== Provided material
(** [file_path] is what the save dialog returns if it is shown. *)
Definition save_text (file_path : pystr) : M unit :=
  content <- gets text_output_get ;;
  let text := strip content in
  if negb (truthy text) then
    emit (ShowWarning (lit "Warning") (lit "No text to save."))
  else
    emit AskSaveAsFilename ;;
    if truthy file_path then
      try_except
        (emit (WriteFile file_path text) ;;
         call (write_file file_path text) ;;
         modify (set_status_var (lit "Saved to: " ++ file_path)))
        (fun e =>
           emit (ShowError (lit "Error") (lit "Failed to save: " ++ exn_str e)))
    else ret tt.

(** *** Functions that feed labels, and the unused availability check *)

(** [d.get(key, default)] for a dict written as its list of items. *)
Fixpoint dict_get (d : list (pystr * pystr)) (key default : pystr) : pystr :=
  match d with
  | [] => default
  | (k, v) :: rest => if pystr_eqb key k then v else dict_get rest key default
  end.

(** The dict [info] of [update_engine_info]. *)
Definition engine_info_table : list (pystr * pystr) :=
  [(TESSERACT, lit "Fast, accurate, 100+ languages");
   (EASYOCR, lit "Deep learning, good for complex layouts");
   (WINDOWS_OCR, lit "Built-in Windows 10/11, fast")].

(** The text that [update_engine_info] puts in the engine label. *)
Definition update_engine_info (a : App) : pystr :=
  let engine := selected_engine a in
  dict_get engine_info_table engine [].

(** The text that [update_zoom_label] puts in the zoom label:
    [f"{int(self.zoom_level * 100)}%"]. *)
Definition update_zoom_label (a : App) : option pystr :=
  match int_float (zoom_level a * 100)%float with
  | Some n => Some (str_int n ++ lit "%")
  | None => None
  end.


(** *** The event loop *)

Inductive UIEvent : Type :=
| ClickOpen (file_path : pystr)
| ClickPrev
| ClickNext
| ClickZoomIn
| ClickZoomOut
| MousePress (x y : Qc)
| MouseDrag (x y : Qc)
| MouseRelease (x y : Qc)
| ClickClearSelection
| ClickSaveText (file_path : pystr)
| ChooseEngine (i : nat)            (* the read-only combobox *)
| ClickOcrCurrentPage
| ClickOcrSelection
| ClickOcrEntireDocument
| EditOutput (content : pystr).     (* typing in the output pane *)

Definition handler (ev : UIEvent) : M unit :=
  match ev with
  | ClickOpen file_path => open_pdf file_path
  | ClickPrev => prev_page
  | ClickNext => next_page
  | ClickZoomIn => zoom_in
  | ClickZoomOut => zoom_out
  | MousePress x y => on_mouse_press x y
  | MouseDrag x y => on_mouse_drag x y
  | MouseRelease x y => on_mouse_release x y
  | ClickClearSelection => clear_selection
  | ClickSaveText file_path => save_text file_path
  | ChooseEngine i =>
      engines <- gets available_engines ;;
      match nth_error engines i with
      | Some name => modify (set_selected_engine name)
      | None => ret tt
      end
  | ClickOcrCurrentPage => ocr_current_page
  | ClickOcrSelection => ocr_selection
  | ClickOcrEntireDocument => ocr_entire_document
  | EditOutput content => modify (set_text_output content)
  end.

Definition step (a : App) (ev : UIEvent) : App := run (handler ev) a.

(** The object after a sequence of events, first event first. *)
Definition run_events (a : App) (evs : list UIEvent) : App :=
  fold_left step evs a.

(** What the event loop can reach from a freshly constructed object. *)
Inductive reachable : App -> Prop :=
| reachable_init (a : App) : init = Return a -> reachable a
| reachable_step (a : App) (ev : UIEvent) :
    reachable a -> reachable (step a ev).

End Methods.

Arguments lit : simpl never.
Arguments str_int : simpl never.
Arguments pystr_eqb : simpl never.

(** ** Vocabulary of the properties *)

Section Vocabulary.
Context {W : World}.

Definition importable (o : Outcome unit) : bool :=
  match o with Return _ => true | Raise _ => false end.

(** The import succeeded or failed with an ImportError. *)
Definition detected (o : Outcome unit) : bool :=
  match o with
  | Return _ => true
  | Raise e => is_ImportError (exn_class e)
  end.

(** The object once [perform_ocr] has been entered. *)
Definition entered (image : Image) (name : pystr) (a : App) : App :=
  set_trace (trace a ++ [PerformOcr image name]) a.

Definition is_warning (e : Effect) : bool :=
  match e with ShowWarning _ _ => true | _ => false end.

Definition is_perform_ocr (e : Effect) : bool :=
  match e with PerformOcr _ _ => true | _ => false end.

Definition is_engine_call (e : Effect) : bool :=
  match e with EngineCall _ _ => true | _ => false end.

Definition starts_with_space (s : pystr) : bool :=
  match s with c :: _ => isspace c | [] => false end.

Definition ends_with_space (s : pystr) : bool := starts_with_space (rev s).

(** What [save_text] tells the user when the write fails. *)
Definition save_failed (o : Outcome unit) : list Effect :=
  match o with
  | Return _ => []
  | Raise e => [ShowError (lit "Error") (lit "Failed to save: " ++ exn_str e)]
  end.

(** The fields that an OCR run has no business with. *)
Definition shell_view (a : App) :=
  (pdf_document a, current_page a, total_pages a, current_image a,
   selection_start a, selection_rect a, zoom_level a,
   available_engines a, selected_engine a).

(** The backend behind an engine name, if it is one of the three. *)
Definition backend_of (engine_name : pystr) : option Backend :=
  if pystr_eqb engine_name TESSERACT then Some TesseractBackend
  else if pystr_eqb engine_name EASYOCR then Some EasyOCRBackend
  else if pystr_eqb engine_name WINDOWS_OCR then Some WindowsBackend
  else None.






(** The page index is a page of the document, or it is 0 where there is
    no page at all. *)
Definition page_valid (a : App) : Prop :=
  0 <= current_page a
  /\ (current_page a < total_pages a
      \/ (current_page a = 0 /\ total_pages a = 0)).

(** The mouse goes down at [p], moves over [path] and goes up at [r]. *)
Definition gesture (p : Qc * Qc) (path : list (Qc * Qc)) (r : Qc * Qc)
    : list UIEvent :=
  MousePress (fst p) (snd p)
    :: map (fun q => MouseDrag (fst q) (snd q)) path
    ++ [MouseRelease (fst r) (snd r)].

(** No selection is being made or has been made. *)
Definition no_selection (a : App) : Prop :=
  selection_rect a = None /\ selection_start a = None.

Definition is_write (e : Effect) : bool :=
  match e with WriteFile _ _ => true | _ => false end.

Definition is_save_dialog (e : Effect) : bool :=
  match e with AskSaveAsFilename => true | _ => false end.

Definition is_crop (e : Effect) : bool :=
  match e with Crop _ _ _ _ _ => true | _ => false end.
====
__Exercise brief__
Return a copy of each line of the material that holds the word "then".

__Expected answer__
  if negb (truthy text) then
    if truthy file_path then
  | (k, v) :: rest => if pystr_eqb key k then v else dict_get rest key default
  if pystr_eqb engine_name TESSERACT then Some TesseractBackend
  else if pystr_eqb engine_name EASYOCR then Some EasyOCRBackend
  else if pystr_eqb engine_name WINDOWS_OCR then Some WindowsBackend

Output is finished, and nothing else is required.